▶ **Requirement**:
Find the word "Spock" in the material below and gather every line that contains it.

▶ **Supplied entries**:
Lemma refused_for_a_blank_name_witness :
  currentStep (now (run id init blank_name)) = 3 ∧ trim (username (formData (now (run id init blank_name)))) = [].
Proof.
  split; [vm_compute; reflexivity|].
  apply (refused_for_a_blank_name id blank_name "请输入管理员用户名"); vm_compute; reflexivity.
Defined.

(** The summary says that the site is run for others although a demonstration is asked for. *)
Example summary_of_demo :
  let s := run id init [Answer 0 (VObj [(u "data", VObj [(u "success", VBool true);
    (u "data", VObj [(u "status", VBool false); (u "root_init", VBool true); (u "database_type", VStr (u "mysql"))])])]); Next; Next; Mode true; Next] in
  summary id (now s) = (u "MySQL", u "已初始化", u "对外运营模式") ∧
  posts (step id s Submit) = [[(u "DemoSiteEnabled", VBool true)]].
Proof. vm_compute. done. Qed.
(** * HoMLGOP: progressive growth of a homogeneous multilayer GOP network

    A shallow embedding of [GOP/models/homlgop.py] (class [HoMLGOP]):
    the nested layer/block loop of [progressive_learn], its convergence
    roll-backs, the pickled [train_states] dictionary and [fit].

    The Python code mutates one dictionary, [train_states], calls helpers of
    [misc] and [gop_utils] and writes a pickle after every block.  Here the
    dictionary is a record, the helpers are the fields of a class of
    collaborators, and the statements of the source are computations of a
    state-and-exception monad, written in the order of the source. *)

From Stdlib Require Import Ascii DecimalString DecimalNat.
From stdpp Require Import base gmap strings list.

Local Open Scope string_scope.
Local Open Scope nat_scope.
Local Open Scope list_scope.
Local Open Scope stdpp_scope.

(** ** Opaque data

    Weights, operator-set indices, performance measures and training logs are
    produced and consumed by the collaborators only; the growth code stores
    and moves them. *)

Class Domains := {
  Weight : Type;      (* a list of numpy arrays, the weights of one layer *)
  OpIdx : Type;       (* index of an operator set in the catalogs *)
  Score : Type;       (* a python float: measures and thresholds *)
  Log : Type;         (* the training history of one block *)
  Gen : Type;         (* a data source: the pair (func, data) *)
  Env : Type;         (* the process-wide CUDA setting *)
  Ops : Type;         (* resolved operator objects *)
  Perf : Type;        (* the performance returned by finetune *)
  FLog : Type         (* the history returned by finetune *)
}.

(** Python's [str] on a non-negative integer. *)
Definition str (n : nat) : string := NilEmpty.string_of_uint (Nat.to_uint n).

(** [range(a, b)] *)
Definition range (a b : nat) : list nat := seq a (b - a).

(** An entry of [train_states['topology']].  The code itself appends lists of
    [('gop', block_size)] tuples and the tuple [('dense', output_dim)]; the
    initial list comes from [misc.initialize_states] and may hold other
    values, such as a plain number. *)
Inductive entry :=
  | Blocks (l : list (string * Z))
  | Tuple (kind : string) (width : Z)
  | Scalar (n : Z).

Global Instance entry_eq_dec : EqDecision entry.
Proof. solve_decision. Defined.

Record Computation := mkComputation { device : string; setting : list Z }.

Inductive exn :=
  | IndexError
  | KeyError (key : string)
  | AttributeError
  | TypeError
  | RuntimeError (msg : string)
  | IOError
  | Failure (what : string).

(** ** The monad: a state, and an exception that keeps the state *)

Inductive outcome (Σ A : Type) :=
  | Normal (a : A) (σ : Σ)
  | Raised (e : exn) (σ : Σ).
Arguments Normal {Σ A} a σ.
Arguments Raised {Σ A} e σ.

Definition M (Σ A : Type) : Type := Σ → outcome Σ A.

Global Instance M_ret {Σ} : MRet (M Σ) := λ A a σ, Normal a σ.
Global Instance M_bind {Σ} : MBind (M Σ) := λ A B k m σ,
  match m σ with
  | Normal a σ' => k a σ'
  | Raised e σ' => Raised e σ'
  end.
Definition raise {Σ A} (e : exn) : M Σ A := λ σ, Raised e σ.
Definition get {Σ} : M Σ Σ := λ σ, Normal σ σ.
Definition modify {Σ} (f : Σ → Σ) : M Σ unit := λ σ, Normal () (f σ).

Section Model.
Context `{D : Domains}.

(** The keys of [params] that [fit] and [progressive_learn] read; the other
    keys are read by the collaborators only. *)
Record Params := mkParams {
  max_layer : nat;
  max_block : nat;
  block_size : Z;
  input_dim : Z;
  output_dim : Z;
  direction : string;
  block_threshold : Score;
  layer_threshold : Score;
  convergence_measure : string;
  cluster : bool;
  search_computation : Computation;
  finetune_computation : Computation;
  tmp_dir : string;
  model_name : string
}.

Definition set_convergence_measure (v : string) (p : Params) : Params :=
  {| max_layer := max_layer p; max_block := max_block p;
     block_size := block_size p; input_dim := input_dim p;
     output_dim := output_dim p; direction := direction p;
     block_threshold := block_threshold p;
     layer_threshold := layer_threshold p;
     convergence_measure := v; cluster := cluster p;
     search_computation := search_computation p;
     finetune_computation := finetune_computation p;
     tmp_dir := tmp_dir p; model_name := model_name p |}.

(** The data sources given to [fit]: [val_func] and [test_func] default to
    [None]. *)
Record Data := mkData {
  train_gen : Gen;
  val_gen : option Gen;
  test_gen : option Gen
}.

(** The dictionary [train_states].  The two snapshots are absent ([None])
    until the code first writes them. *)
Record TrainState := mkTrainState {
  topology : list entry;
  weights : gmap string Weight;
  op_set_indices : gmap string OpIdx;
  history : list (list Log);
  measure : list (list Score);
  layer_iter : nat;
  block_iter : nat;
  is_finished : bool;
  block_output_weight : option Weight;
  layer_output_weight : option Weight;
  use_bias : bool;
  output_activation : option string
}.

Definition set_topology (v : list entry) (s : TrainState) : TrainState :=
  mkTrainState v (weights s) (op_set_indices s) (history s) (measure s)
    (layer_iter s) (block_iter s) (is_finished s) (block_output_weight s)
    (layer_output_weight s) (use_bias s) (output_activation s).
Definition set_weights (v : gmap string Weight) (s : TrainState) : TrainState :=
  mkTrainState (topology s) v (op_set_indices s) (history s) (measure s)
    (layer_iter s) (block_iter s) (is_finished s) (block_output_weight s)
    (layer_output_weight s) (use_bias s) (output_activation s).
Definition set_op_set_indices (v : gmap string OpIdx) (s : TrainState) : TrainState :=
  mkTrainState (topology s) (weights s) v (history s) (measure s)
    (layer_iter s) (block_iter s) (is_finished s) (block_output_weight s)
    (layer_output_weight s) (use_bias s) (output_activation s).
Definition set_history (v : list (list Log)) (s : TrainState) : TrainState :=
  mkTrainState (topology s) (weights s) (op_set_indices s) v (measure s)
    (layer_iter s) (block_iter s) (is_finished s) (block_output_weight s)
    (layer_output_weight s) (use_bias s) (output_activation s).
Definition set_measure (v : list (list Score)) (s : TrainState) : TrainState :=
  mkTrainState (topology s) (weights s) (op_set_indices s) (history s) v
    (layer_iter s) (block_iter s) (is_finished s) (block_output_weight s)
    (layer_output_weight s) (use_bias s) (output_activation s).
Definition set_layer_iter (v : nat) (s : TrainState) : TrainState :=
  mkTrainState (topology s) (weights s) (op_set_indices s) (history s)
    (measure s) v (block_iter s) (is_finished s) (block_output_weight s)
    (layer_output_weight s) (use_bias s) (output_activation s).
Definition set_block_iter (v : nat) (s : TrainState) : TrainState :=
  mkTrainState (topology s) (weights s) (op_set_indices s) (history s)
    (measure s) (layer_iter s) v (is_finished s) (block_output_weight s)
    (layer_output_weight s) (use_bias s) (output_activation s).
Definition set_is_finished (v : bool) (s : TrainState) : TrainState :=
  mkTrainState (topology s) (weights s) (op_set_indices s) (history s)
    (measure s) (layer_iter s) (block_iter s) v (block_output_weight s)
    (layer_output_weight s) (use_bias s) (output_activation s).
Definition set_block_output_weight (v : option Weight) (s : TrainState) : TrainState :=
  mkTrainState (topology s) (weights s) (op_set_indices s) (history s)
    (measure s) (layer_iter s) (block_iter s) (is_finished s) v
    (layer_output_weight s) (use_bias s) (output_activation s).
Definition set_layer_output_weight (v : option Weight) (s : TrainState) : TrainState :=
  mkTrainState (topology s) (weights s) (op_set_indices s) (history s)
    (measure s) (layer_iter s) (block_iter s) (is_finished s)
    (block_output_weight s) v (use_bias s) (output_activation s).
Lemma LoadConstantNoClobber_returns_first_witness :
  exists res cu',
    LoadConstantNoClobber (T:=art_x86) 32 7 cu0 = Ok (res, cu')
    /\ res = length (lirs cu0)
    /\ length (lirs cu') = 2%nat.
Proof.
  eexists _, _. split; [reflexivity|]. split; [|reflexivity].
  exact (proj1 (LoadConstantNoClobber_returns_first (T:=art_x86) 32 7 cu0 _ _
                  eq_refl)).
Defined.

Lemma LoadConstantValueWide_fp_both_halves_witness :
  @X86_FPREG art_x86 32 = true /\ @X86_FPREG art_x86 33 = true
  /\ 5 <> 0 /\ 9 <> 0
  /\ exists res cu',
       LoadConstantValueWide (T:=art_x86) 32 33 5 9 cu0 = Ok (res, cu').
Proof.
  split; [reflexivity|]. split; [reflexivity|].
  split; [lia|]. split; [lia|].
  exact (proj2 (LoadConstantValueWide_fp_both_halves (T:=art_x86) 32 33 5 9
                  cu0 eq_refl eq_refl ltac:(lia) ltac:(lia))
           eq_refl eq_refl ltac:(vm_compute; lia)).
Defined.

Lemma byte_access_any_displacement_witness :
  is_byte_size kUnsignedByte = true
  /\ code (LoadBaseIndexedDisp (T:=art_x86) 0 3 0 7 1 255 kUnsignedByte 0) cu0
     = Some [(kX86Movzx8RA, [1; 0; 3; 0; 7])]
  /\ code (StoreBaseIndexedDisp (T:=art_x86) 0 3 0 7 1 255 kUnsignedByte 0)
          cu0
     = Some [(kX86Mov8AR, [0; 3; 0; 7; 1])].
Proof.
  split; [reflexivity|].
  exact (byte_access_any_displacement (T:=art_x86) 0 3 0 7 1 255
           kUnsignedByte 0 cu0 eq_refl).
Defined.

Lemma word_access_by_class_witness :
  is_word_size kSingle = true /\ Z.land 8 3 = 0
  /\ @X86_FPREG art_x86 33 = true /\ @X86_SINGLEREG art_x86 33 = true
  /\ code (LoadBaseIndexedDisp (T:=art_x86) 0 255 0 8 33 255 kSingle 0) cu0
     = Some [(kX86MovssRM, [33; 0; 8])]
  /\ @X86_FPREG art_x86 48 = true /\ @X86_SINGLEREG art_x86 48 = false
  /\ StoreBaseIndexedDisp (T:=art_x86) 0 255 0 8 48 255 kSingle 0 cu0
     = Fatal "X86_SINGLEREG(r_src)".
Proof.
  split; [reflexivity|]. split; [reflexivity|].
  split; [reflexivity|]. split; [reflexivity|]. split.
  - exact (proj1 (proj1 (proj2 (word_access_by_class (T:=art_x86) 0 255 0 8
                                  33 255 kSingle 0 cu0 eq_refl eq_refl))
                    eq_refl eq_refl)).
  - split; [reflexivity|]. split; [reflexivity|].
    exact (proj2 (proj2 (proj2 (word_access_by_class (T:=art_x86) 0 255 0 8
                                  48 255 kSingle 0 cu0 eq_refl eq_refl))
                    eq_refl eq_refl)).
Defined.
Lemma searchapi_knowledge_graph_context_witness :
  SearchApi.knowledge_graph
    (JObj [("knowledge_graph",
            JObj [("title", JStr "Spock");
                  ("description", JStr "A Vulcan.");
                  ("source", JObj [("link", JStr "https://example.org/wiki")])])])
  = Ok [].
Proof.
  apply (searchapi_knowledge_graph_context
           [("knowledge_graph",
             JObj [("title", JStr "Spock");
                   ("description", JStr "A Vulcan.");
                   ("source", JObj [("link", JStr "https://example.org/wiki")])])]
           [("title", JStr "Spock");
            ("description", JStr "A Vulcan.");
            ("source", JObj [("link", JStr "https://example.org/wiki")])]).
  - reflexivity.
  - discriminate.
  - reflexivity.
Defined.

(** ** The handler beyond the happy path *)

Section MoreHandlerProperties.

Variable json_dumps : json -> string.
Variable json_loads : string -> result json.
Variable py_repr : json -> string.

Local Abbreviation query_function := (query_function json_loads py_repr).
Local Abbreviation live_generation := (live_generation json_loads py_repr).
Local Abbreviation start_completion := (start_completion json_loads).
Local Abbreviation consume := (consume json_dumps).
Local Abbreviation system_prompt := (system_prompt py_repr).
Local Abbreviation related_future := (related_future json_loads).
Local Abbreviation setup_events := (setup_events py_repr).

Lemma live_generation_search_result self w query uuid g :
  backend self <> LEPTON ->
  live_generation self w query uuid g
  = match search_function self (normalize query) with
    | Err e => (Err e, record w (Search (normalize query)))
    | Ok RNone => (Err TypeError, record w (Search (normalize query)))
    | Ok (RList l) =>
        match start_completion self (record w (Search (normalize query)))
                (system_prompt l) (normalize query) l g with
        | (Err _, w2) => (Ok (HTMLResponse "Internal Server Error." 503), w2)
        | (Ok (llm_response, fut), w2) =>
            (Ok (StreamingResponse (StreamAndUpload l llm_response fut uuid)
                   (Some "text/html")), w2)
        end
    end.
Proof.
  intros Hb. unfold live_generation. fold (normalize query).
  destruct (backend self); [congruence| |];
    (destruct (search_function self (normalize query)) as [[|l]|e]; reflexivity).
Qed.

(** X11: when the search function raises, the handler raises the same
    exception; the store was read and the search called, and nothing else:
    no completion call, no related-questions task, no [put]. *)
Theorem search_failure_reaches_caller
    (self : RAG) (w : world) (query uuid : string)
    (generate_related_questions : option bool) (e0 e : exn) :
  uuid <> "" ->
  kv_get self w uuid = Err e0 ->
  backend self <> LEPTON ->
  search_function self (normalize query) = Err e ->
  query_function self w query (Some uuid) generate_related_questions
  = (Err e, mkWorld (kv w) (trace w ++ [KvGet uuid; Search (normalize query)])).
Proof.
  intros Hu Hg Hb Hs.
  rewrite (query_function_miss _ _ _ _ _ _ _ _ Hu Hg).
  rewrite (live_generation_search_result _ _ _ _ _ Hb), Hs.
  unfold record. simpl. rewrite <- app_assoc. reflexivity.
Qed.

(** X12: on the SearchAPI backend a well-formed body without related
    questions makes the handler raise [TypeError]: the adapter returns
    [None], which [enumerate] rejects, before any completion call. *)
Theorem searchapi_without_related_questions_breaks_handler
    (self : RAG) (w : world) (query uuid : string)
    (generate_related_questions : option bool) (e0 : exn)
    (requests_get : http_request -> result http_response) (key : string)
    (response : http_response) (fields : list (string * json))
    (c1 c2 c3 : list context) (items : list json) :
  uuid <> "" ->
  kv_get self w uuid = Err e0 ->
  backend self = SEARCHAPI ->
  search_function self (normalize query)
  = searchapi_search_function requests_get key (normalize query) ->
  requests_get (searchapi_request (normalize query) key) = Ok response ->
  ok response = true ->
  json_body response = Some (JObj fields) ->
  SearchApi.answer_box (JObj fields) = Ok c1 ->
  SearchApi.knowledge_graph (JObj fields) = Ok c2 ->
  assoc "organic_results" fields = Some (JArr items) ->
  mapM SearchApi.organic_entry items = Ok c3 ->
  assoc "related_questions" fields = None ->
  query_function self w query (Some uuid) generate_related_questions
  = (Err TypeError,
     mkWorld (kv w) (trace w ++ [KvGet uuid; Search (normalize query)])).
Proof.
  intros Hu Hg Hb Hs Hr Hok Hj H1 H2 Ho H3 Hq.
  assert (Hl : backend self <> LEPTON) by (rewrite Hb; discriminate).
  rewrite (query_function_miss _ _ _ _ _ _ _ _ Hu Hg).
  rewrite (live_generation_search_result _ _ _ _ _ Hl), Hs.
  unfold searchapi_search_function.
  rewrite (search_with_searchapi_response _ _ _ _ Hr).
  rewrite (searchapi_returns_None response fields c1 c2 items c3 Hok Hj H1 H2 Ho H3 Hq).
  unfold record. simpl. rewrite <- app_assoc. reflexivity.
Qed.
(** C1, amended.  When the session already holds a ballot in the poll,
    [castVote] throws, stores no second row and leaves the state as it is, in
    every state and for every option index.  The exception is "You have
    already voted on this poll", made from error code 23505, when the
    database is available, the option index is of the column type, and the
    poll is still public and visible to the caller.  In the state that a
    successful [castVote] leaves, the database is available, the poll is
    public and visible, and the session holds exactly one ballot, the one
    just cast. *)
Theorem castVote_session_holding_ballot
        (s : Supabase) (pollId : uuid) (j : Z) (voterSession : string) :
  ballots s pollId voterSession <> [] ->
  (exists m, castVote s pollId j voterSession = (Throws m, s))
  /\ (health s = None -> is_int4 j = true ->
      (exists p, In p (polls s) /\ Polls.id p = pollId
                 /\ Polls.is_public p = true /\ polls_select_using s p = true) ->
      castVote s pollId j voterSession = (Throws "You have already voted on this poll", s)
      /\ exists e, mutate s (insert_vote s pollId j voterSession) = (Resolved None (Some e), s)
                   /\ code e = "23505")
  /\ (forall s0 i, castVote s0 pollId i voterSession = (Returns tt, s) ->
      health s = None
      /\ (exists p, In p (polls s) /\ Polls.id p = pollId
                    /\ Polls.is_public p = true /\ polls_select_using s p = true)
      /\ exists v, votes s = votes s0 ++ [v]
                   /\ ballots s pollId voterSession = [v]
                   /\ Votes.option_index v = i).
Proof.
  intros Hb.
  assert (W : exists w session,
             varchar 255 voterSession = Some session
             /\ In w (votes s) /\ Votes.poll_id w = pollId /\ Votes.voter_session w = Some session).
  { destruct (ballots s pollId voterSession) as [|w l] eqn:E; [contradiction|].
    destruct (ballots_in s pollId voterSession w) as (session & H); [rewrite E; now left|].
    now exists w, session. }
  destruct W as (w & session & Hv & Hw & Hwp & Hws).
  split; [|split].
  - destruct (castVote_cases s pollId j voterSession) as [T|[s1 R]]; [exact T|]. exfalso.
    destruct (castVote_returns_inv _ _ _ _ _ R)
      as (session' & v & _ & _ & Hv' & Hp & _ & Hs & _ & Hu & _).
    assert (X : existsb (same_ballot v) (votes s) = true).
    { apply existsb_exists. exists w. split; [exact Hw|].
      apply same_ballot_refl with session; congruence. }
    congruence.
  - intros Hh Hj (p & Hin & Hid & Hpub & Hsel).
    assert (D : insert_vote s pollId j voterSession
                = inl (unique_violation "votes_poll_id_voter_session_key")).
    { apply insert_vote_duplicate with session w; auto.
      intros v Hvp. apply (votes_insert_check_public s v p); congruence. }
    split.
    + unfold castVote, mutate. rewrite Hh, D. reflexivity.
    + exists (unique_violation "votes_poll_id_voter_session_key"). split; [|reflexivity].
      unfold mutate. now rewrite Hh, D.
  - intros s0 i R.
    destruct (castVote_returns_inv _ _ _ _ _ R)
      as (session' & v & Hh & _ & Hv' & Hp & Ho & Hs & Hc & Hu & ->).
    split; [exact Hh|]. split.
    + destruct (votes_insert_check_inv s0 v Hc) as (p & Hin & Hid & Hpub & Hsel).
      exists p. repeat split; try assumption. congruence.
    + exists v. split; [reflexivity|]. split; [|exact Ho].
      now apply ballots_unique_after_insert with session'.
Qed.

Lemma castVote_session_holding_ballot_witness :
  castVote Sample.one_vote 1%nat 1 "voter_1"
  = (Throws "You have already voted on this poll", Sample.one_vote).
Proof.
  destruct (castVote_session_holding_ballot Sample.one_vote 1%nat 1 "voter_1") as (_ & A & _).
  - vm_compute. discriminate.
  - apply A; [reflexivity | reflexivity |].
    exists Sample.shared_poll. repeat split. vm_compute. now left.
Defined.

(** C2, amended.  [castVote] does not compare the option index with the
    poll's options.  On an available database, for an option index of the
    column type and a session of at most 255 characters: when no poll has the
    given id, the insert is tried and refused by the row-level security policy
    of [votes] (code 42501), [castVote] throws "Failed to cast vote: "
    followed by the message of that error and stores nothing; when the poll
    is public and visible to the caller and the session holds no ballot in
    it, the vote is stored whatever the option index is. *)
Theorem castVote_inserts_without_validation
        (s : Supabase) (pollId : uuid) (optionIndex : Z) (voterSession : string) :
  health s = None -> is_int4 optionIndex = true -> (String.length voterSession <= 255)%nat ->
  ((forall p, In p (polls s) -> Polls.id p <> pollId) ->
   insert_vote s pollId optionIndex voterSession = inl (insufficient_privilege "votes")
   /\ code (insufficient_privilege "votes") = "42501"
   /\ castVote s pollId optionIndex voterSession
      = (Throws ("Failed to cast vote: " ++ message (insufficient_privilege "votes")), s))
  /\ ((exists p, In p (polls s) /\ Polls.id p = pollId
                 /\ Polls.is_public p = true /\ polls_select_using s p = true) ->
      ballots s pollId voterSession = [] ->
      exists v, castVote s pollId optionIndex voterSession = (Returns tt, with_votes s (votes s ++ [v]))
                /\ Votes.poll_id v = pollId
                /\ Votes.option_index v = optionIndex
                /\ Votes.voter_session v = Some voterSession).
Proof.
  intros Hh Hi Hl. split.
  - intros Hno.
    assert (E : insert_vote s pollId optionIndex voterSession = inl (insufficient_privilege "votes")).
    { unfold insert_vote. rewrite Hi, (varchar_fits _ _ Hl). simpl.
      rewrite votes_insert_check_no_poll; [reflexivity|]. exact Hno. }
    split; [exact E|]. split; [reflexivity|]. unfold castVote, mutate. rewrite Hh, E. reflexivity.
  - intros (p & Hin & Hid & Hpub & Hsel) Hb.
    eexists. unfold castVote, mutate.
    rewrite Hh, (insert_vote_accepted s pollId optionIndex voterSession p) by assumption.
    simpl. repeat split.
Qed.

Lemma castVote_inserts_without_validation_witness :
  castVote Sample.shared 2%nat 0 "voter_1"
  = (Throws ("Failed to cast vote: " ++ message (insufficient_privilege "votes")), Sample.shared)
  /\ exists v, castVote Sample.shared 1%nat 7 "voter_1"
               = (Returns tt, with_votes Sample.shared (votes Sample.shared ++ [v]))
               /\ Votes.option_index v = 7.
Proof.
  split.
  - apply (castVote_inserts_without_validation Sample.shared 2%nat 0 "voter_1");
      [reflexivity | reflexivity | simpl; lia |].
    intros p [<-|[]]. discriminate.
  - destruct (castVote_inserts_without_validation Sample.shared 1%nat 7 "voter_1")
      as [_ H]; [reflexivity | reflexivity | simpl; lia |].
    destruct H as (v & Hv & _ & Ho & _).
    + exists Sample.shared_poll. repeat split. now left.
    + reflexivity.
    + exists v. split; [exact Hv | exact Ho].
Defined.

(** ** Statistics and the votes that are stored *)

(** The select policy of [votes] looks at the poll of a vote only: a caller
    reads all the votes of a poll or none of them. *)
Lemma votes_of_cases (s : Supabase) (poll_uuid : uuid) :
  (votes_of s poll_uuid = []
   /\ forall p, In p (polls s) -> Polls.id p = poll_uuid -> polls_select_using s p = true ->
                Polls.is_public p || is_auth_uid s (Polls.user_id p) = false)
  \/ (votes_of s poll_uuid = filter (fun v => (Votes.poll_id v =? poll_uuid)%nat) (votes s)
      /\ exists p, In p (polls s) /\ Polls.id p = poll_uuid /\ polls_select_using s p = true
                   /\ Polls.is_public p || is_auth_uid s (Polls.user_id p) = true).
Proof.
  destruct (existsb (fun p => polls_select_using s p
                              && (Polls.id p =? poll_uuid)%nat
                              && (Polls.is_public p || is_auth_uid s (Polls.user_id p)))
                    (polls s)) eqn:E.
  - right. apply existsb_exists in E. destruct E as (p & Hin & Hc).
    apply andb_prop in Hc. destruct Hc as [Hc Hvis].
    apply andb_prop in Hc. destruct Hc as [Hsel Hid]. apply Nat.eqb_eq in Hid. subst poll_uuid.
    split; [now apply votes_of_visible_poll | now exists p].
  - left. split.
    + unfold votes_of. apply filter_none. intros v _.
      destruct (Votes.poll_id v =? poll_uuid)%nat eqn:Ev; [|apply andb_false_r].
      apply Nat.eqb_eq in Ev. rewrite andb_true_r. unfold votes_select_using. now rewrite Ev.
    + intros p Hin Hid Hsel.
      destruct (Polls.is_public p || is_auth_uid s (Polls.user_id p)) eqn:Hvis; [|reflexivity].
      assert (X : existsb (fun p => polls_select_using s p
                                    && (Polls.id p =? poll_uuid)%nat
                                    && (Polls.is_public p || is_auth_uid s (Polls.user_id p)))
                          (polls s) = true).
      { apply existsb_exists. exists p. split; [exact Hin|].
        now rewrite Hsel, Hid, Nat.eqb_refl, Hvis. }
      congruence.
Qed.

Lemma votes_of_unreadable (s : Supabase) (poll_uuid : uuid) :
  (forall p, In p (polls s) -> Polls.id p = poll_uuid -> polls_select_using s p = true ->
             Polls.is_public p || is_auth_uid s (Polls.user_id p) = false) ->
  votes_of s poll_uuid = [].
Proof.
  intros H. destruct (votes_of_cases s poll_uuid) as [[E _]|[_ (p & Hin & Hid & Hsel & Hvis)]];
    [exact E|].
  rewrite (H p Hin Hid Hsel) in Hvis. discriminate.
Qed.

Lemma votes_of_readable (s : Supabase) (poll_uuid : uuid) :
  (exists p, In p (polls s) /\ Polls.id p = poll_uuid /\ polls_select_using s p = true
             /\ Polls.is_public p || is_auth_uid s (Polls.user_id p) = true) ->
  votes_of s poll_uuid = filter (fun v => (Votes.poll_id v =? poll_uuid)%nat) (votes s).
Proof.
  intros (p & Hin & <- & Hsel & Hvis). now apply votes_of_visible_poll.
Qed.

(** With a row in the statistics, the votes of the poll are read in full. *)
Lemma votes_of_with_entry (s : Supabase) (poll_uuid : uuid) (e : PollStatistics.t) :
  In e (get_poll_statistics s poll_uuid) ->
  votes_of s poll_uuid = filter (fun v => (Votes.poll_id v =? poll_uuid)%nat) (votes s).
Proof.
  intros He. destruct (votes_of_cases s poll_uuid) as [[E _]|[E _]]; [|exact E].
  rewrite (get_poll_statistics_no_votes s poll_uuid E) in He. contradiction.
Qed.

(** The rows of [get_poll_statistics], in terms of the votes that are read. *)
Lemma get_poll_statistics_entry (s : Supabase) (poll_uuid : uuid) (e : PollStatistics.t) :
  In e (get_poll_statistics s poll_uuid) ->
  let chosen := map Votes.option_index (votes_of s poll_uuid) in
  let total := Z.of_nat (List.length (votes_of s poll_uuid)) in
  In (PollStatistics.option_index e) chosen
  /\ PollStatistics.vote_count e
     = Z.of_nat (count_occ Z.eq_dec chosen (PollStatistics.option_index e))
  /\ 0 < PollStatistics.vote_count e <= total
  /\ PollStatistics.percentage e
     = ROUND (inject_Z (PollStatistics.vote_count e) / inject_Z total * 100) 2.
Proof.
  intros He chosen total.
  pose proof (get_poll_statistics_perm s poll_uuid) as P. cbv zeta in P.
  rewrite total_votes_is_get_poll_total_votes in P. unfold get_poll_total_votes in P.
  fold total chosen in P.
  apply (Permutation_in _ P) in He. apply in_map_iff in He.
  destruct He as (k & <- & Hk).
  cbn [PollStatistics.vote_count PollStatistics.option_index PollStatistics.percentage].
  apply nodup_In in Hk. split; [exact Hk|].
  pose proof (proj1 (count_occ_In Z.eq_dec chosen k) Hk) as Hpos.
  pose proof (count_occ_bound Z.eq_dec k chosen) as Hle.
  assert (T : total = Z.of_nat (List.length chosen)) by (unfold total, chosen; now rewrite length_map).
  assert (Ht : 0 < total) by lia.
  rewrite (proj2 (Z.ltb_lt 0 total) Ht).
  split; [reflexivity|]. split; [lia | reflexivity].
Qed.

▶ **Response to this task**:
            JObj [("title", JStr "Spock");
             JObj [("title", JStr "Spock");
           [("title", JStr "Spock");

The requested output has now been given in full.